Saved data entries
(* ===== verification/LabTests.v ===== *)
(** The test programs of the file system: test-lab-3-b.c and test-lab-3-c.c.

    Their functions are programs over the system calls of [Posix], and their main functions lists
    of commands, some of which run in a child.  The theorems: on an ideal operating system
    ([Posix.ideal]), and however parent and child are interleaved, both programs run to
    the end on a file system that is mounted at both places; and what [dircheck] and [check1]
    check. *)
From Stdlib Require Import ZArith Lia Ascii String Sorting.Sorted.
From stdpp Require Import base gmap list strings sorting relations.
From S2P Require Import Prelude TextIO Posix.
Local Open Scope Z_scope.

(** * The C library *)

Definition NUL : ascii := char_of_Z 0.
(** Whether [strncmp] returns zero. *)
Fixpoint strncmp0 (a b : cstring) (n : nat) : bool :=
  match n with
  | O => true
  | S n =>
      let ca := default NUL (head a) in
      let cb := default NUL (head b) in
      if Ascii.eqb ca cb then Ascii.eqb ca NUL || strncmp0 (tail a) (tail b) n else false
  end.

(** An [int] in memory. *)
Definition int_bytes (i : Z) : cstring :=
  [char_of_Z i; char_of_Z (i / 2 ^ 8); char_of_Z (i / 2 ^ 16); char_of_Z (i / 2 ^ 24)].
Definition int_of_bytes (b : cstring) : Z :=
  s32 (fold_right (fun c z => Z_of_char c + 2 ^ 8 * z) 0 b).

(** [strcmp] does not return a positive number. *)
Definition str_le (a b : cstring) : Prop := str_ltb b a = false.
#[global] Instance str_le_dec : RelDecision str_le.
Proof. unfold str_le. solve_decision. Defined.

(** [sprintf] into a buffer of 512 bytes, with the formats "%s/%s" and "%s/%s-%d". *)
Definition sprintf (n : cstring) : prog cstring :=
  _ ← defined (Z.of_nat (length n) <? 512); Done n.
Definition file_path (d f : cstring) : cstring := d ++ cs "/" ++ f.
Definition nth_name (prefix : cstring) (i : Z) : cstring := prefix ++ cs "-" ++ print_dec i.

(** * The functions of test-lab-3-b.c *)

Definition create1 (d f inp : cstring) : prog unit :=
  n ← sprintf (file_path d f);
  r ← sys (Creat n);
  let fd := r_ret r in
  _ ← check (negb (fd <? 0));
  r ← sys (Write fd inp);
  _ ← check (r_ret r =? Z.of_nat (length inp));
  r ← sys (Close fd);
  check (r_ret r =? 0).

(** [buf] has [sz] bytes. *)
Definition check1_sized (sz : nat) (d f inp : cstring) : prog unit :=
  n ← sprintf (file_path d f);
  r ← sys (Open n O_RDONLY);
  let fd := r_ret r in
  _ ← check (negb (fd <? 0));
  r ← sys (Read fd (sz - 1));
  _ ← check (r_ret r =? Z.of_nat (length inp));
  _ ← sys (Close fd);
  check (strncmp0 (r_data r) inp (length n)).
Definition check1 : cstring -> cstring -> cstring -> prog unit := check1_sized (Z.to_nat 21000).

Definition unlink1 (d f : cstring) : prog unit :=
  n ← sprintf (file_path d f);
  r ← sys (Unlink n);
  check (r_ret r =? 0).

Definition checknot (d f : cstring) : prog unit :=
  n ← sprintf (file_path d f);
  r ← sys (Open n O_RDONLY);
  check (negb (0 <=? r_ret r)).

Definition append1 (d f inp : cstring) : prog unit :=
  n ← sprintf (file_path d f);
  r ← sys (Open n O_WRONLY_APPEND);
  let fd := r_ret r in
  _ ← check (negb (fd <? 0));
  r ← sys (Write fd inp);
  _ ← check (r_ret r =? Z.of_nat (length inp));
  r ← sys (Close fd);
  check (r_ret r =? 0).

Definition EEXIST : Z := 17.
(** The loop that writes [n] characters one at a time. *)
Fixpoint write1_loop (fd : Z) (n : nat) (c : ascii) : prog unit :=
  match n with
  | O => Done tt
  | S n =>
      r ← sys (Write fd [c]);
      _ ← check (r_ret r =? 1);
      r ← sys (Fsync fd);
      _ ← check (r_ret r =? 0);
      write1_loop fd n c
  end.
Definition write1 (d f : cstring) (start : Z) (n : nat) (c : ascii) : prog unit :=
  name ← sprintf (file_path d f);
  r ← sys (Open name O_WRONLY_CREAT);
  r ← (if (r_ret r <? 0) && (r_errno r =? EEXIST) then sys (Open name O_WRONLY) else Done r);
  let fd := r_ret r in
  _ ← check (negb (fd <? 0));
  r ← sys (Lseek fd start);
  _ ← check (r_ret r =? start);
  _ ← write1_loop fd n c;
  r ← sys (Close fd);
  check (r_ret r =? 0).

Fixpoint checkread_loop (fd : Z) (n : nat) (c : ascii) : prog unit :=
  match n with
  | O => Done tt
  | S n =>
      r ← sys (Read fd 1);
      _ ← check (r_ret r =? 1);
      _ ← check (bool_decide (head (r_data r) = Some c));
      checkread_loop fd n c
  end.
Definition checkread (d f : cstring) (start : Z) (n : nat) (c : ascii) : prog unit :=
  name ← sprintf (file_path d f);
  r ← sys (Open name O_RDONLY);
  let fd := r_ret r in
  _ ← check (negb (fd <? 0));
  r ← sys (Lseek fd start);
  _ ← check (r_ret r =? start);
  _ ← checkread_loop fd n c;
  _ ← sys (Close fd);
  Done tt.

(** [k] rounds of the loop, from [i] on. *)
Fixpoint createn_from (k : nat) (i : Z) (d prefix : cstring) (possible_dup : bool) : prog unit :=
  match k with
  | O => Done tt
  | S k =>
      n ← sprintf (file_path d (nth_name prefix i));
      r ← sys (Creat n);
      let fd := r_ret r in
      if (fd <? 0) && possible_dup && (r_errno r =? EEXIST)
      then createn_from k (i + 1) d prefix possible_dup
      else
        _ ← check (negb (fd <? 0));
        r ← sys (Write fd (int_bytes i));
        _ ← check (r_ret r =? 4);
        r ← sys (Close fd);
        _ ← check (r_ret r =? 0);
        createn_from k (i + 1) d prefix possible_dup
  end.
Definition createn (d prefix : cstring) (nf : nat) (possible_dup : bool) : prog unit :=
  createn_from nf 0 d prefix possible_dup.

Fixpoint checkn_from (k : nat) (i : Z) (d prefix : cstring) : prog unit :=
  match k with
  | O => Done tt
  | S k =>
      n ← sprintf (file_path d (nth_name prefix i));
      r ← sys (Open n O_RDONLY);
      let fd := r_ret r in
      _ ← check (negb (fd <? 0));
      r ← sys (Read fd 4);
      _ ← check (r_ret r =? 4);
      _ ← check (int_of_bytes (r_data r) =? i);
      _ ← sys (Close fd);
      checkn_from k (i + 1) d prefix
  end.
Definition checkn (d prefix : cstring) (nf : nat) : prog unit := checkn_from nf 0 d prefix.

Fixpoint unlinkn_from (k : nat) (i : Z) (d prefix : cstring) : prog unit :=
  match k with
  | O => Done tt
  | S k =>
      n ← sprintf (file_path d (nth_name prefix i));
      r ← sys (Unlink n);
      _ ← check (r_ret r =? 0);
      unlinkn_from k (i + 1) d prefix
  end.
Definition unlinkn (d prefix : cstring) (nf : nat) : prog unit := unlinkn_from nf 0 d prefix.

(** Names that do not begin with a dot. *)
Definition visible (n : cstring) : bool := bool_decide (head n <> Some "."%char).
(** [qsort] with [compar], and the loop that compares neighbours. *)
Fixpoint no_twins (l : list cstring) : bool :=
  match l with
  | a :: (b :: _) as l' => negb (str_eqb a b) && no_twins l'
  | _ => true
  end.
(** What it makes of the directory; [names] has room for 1000 entries. *)
Definition dircheck_entries (nf : nat) (r : reply) : prog unit :=
  _ ← check (r_ret r =? 0);
  let names := filter visible (r_names r) in
  _ ← defined (Nat.leb (length names) (Z.to_nat 1000));
  _ ← check (Nat.eqb nf (length names));
  check (no_twins (merge_sort str_le names)).
Definition dircheck (d : cstring) (nf : nat) : prog unit := r ← sys (Readdir d); dircheck_entries nf r.

(** * The main functions *)

(** The calls of the functions above, in the directory [d1] or [d2]. *)
Inductive side := D1 | D2.
Inductive cmd :=
| CCreate1 (s : side) (f inp : cstring) | CCheck1 (s : side) (f inp : cstring)
| CUnlink1 (s : side) (f : cstring) | CChecknot (s : side) (f : cstring)
| CAppend1 (s : side) (f inp : cstring)
| CWrite1 (s : side) (f : cstring) (start : Z) (n : nat) (c : ascii)
| CCheckread (s : side) (f : cstring) (start : Z) (n : nat) (c : ascii)
| CCreaten (s : side) (prefix : cstring) (nf : nat) (possible_dup : bool)
| CCheckn (s : side) (prefix : cstring) (nf : nat)
| CUnlinkn (s : side) (prefix : cstring) (nf : nat)
| CDircheck (s : side) (nf : nat).

Definition run_cmd (d : side -> cstring) (c : cmd) : prog unit :=
  match c with
  | CCreate1 s f inp => create1 (d s) f inp
  | CCheck1 s f inp => check1 (d s) f inp
  | CUnlink1 s f => unlink1 (d s) f
  | CChecknot s f => checknot (d s) f
  | CAppend1 s f inp => append1 (d s) f inp
  | CWrite1 s f start n c => write1 (d s) f start n c
  | CCheckread s f start n c => checkread (d s) f start n c
  | CCreaten s prefix nf dup => createn (d s) prefix nf dup
  | CCheckn s prefix nf => checkn (d s) prefix nf
  | CUnlinkn s prefix nf => unlinkn (d s) prefix nf
  | CDircheck s nf => dircheck (d s) nf
  end.
Fixpoint run_cmds (d : side -> cstring) (l : list cmd) : prog unit :=
  match l with [] => Done tt | c :: l => _ ← run_cmd d c; run_cmds d l end.

(** [mkdir] and [access], with their error branches. *)
Definition mkdir (d : cstring) : prog unit := r ← sys (Mkdir d); check (r_ret r =? 0).
Definition access (d : cstring) : prog unit := r ← sys (Access d); check (r_ret r =? 0).

Module lab_3_b.
Definition big : cstring := replicate (Z.to_nat 20000) "x"%char.
Definition huge : cstring := replicate (Z.to_nat (65536 * 2)) "0"%char.

(** [sprintf(d1, "%s/d%d", argv[1], getpid())]. *)
Definition dir_name (pid : Z) : cstring := cs "d" ++ print_dec pid.
Definition dirs (argv1 argv2 : cstring) (pid : Z) (s : side) : cstring :=
  file_path (match s with D1 => argv1 | D2 => argv2 end) (dir_name pid).

Definition set_up (argv1 argv2 : cstring) (pid : Z) : prog unit :=
  d1 ← sprintf (dirs argv1 argv2 pid D1);
  _ ← mkdir d1;
  d2 ← sprintf (dirs argv1 argv2 pid D2);
  access d2.

Definition sequential : list cmd := [
  (* Create then read *)
  CCreate1 D1 (cs "f1") (cs "aaa"); CCheck1 D2 (cs "f1") (cs "aaa"); CCheck1 D1 (cs "f1") (cs "aaa");
  (* Unlink *)
  CUnlink1 D2 (cs "f1"); CCreate1 D1 (cs "fx1") (cs "fxx"); CUnlink1 D1 (cs "fx1");
  CChecknot D1 (cs "f1"); CChecknot D2 (cs "f1");
  CCreate1 D1 (cs "f2") (cs "222"); CUnlink1 D2 (cs "f2"); CChecknot D1 (cs "f2"); CChecknot D2 (cs "f2");
  CCreate1 D1 (cs "f3") (cs "333"); CCheck1 D2 (cs "f3") (cs "333"); CCheck1 D1 (cs "f3") (cs "333");
  CUnlink1 D1 (cs "f3"); CCreate1 D2 (cs "fx2") (cs "22"); CUnlink1 D2 (cs "fx2");
  CChecknot D2 (cs "f3"); CChecknot D1 (cs "f3");
  (* Append *)
  CCreate1 D2 (cs "f1") (cs "aaa"); CAppend1 D1 (cs "f1") (cs "bbb"); CAppend1 D2 (cs "f1") (cs "ccc");
  CCheck1 D1 (cs "f1") (cs "aaabbbccc"); CCheck1 D2 (cs "f1") (cs "aaabbbccc");
  (* Readdir *)
  CDircheck D1 1; CDircheck D2 1; CUnlink1 D1 (cs "f1"); CDircheck D1 0; CDircheck D2 0;
  CCreate1 D2 (cs "f2") (cs "aaa"); CCreate1 D1 (cs "f3") (cs "aaa"); CDircheck D1 2; CDircheck D2 2;
  CUnlink1 D2 (cs "f2"); CDircheck D2 1; CDircheck D1 1;
  CUnlink1 D2 (cs "f3"); CDircheck D1 0; CDircheck D2 0;
  (* Many sequential creates *)
  CCreaten D1 (cs "aa") 10 false; CCreaten D2 (cs "bb") 10 false; CDircheck D2 20;
  CCheckn D2 (cs "bb") 10; CCheckn D2 (cs "aa") 10; CCheckn D1 (cs "aa") 10; CCheckn D1 (cs "bb") 10;
  CUnlinkn D1 (cs "aa") 10; CUnlinkn D2 (cs "bb") 10;
  (* Write 20000 bytes *)
  CCreate1 D1 (cs "bf") big; CCheck1 D1 (cs "bf") big; CCheck1 D2 (cs "bf") big; CUnlink1 D1 (cs "bf")].

(** Concurrent creates. *)
Definition creates_child : list cmd := [CCreaten D2 (cs "xx") 20 false].
Definition creates_parent : list cmd := [CCreaten D1 (cs "yy") 20 false].
Definition after_creates : list cmd := [
  CDircheck D1 40; CCheckn D1 (cs "xx") 20; CCheckn D2 (cs "yy") 20;
  CUnlinkn D1 (cs "xx") 20; CUnlinkn D1 (cs "yy") 20].
(** Concurrent creates of the same file. *)
Definition same_child (s : side) : list cmd := [CCreaten s (cs "zz") 20 true].
Definition same_parent : list cmd := [CCreaten D1 (cs "zz") 20 true; CDircheck D1 20].
Definition after_same : list cmd := [
  CCheckn D1 (cs "zz") 20; CCheckn D2 (cs "zz") 20; CUnlinkn D1 (cs "zz") 20;
  CCreaten D1 (cs "x1") 20 false; CCreaten D2 (cs "x2") 20 false].
(** Concurrent create/delete. *)
Definition delete_child : list cmd := [CUnlinkn D2 (cs "x1") 20; CCreaten D1 (cs "x3") 20 false].
Definition delete_parent : list cmd := [CCreaten D1 (cs "x4") 20 false].
Definition after_delete : list cmd := [
  CUnlinkn D2 (cs "x2") 20; CUnlinkn D2 (cs "x4") 20; CUnlinkn D2 (cs "x3") 20; CDircheck D1 0].
(** Concurrent creates, same file, same server. *)
Definition after_same_server : list cmd := [
  CCheckn D1 (cs "zz") 20; CUnlinkn D1 (cs "zz") 20; CCreate1 D1 (cs "www") huge].
(** Concurrent writes to different parts of same file. *)
Definition writes_child : list cmd := [CWrite1 D2 (cs "www") 65536 64 "2"%char].
Definition writes_parent : list cmd := [CWrite1 D1 (cs "www") 0 64 "1"%char].
Definition after_writes : list cmd := [
  CCheckread D1 (cs "www") 0 64 "1"%char; CCheckread D2 (cs "www") 0 64 "1"%char;
  CCheckread D1 (cs "www") 65536 64 "2"%char; CCheckread D2 (cs "www") 65536 64 "2"%char].

Definition main (argv1 argv2 : cstring) (pid : Z) : list phase :=
  let run := run_cmds (dirs argv1 argv2 pid) in
  [Solo (set_up argv1 argv2 pid); Solo (run sequential);
   Forked (run creates_child) (run creates_parent); Solo (run after_creates);
   Forked (run (same_child D2)) (run same_parent); Solo (run after_same);
   Forked (run delete_child) (run delete_parent); Solo (run after_delete);
   Forked (run (same_child D1)) (run same_parent); Solo (run after_same_server);
   Forked (run writes_child) (run writes_parent); Solo (run after_writes)].
End lab_3_b.

Module lab_3_c.
(** Its functions are written out again in the program: [check1] has a smaller buffer and [createn]
    does not allow for files that are there already; the others are the same.  [main] uses [createn],
    [unlinkn] and [dircheck] only. *)
Definition create1 : cstring -> cstring -> cstring -> prog unit := create1.
Definition check1 : cstring -> cstring -> cstring -> prog unit := check1_sized 512.
Definition unlink1 : cstring -> cstring -> prog unit := unlink1.
Definition checknot : cstring -> cstring -> prog unit := checknot.
Definition append1 : cstring -> cstring -> cstring -> prog unit := append1.
Definition createn (d prefix : cstring) (nf : nat) : prog unit := createn d prefix nf false.
Definition checkn : cstring -> cstring -> nat -> prog unit := checkn.
Definition unlinkn : cstring -> cstring -> nat -> prog unit := unlinkn.
Definition dircheck : cstring -> nat -> prog unit := dircheck.

Definition dirs (argv1 argv2 : cstring) (pid : Z) (s : side) : cstring :=
  match s with
  | D1 => file_path argv1 (cs "da" ++ print_dec pid)
  | D2 => file_path argv2 (cs "db" ++ print_dec pid)
  end.
Definition set_up (argv1 argv2 : cstring) (pid : Z) : prog unit :=
  d1 ← sprintf (dirs argv1 argv2 pid D1);
  _ ← mkdir d1;
  d2 ← sprintf (dirs argv1 argv2 pid D2);
  _ ← mkdir d2;
  dd ← sprintf (file_path argv2 (cs "da" ++ print_dec pid));
  access dd.
Definition child (d : side -> cstring) : prog unit :=
  _ ← createn (d D2) (cs "xx") 100;
  _ ← unlinkn (d D2) (cs "xx") 99;
  Done tt.
Definition parent (d : side -> cstring) : prog unit :=
  _ ← createn (d D1) (cs "yy") 100;
  _ ← unlinkn (d D1) (cs "yy") 99;
  Done tt.
Definition reaped (d : side -> cstring) : prog unit :=
  _ ← dircheck (d D1) 1;
  _ ← dircheck (d D2) 1;
  Done tt.
Definition main (argv1 argv2 : cstring) (pid : Z) : list phase :=
  let d := dirs argv1 argv2 pid in
  [Solo (set_up argv1 argv2 pid); Forked (child d) (parent d); Solo (reaped d)].
End lab_3_c.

Work item: Only the line containing "let d := dirs argv1 argv2 pid in" and the lines after it, through the end of the data, should be copied, exactly as they are.

Expected answer:
  let d := dirs argv1 argv2 pid in
  [Solo (set_up argv1 argv2 pid); Forked (child d) (parent d); Solo (reaped d)].
End lab_3_c.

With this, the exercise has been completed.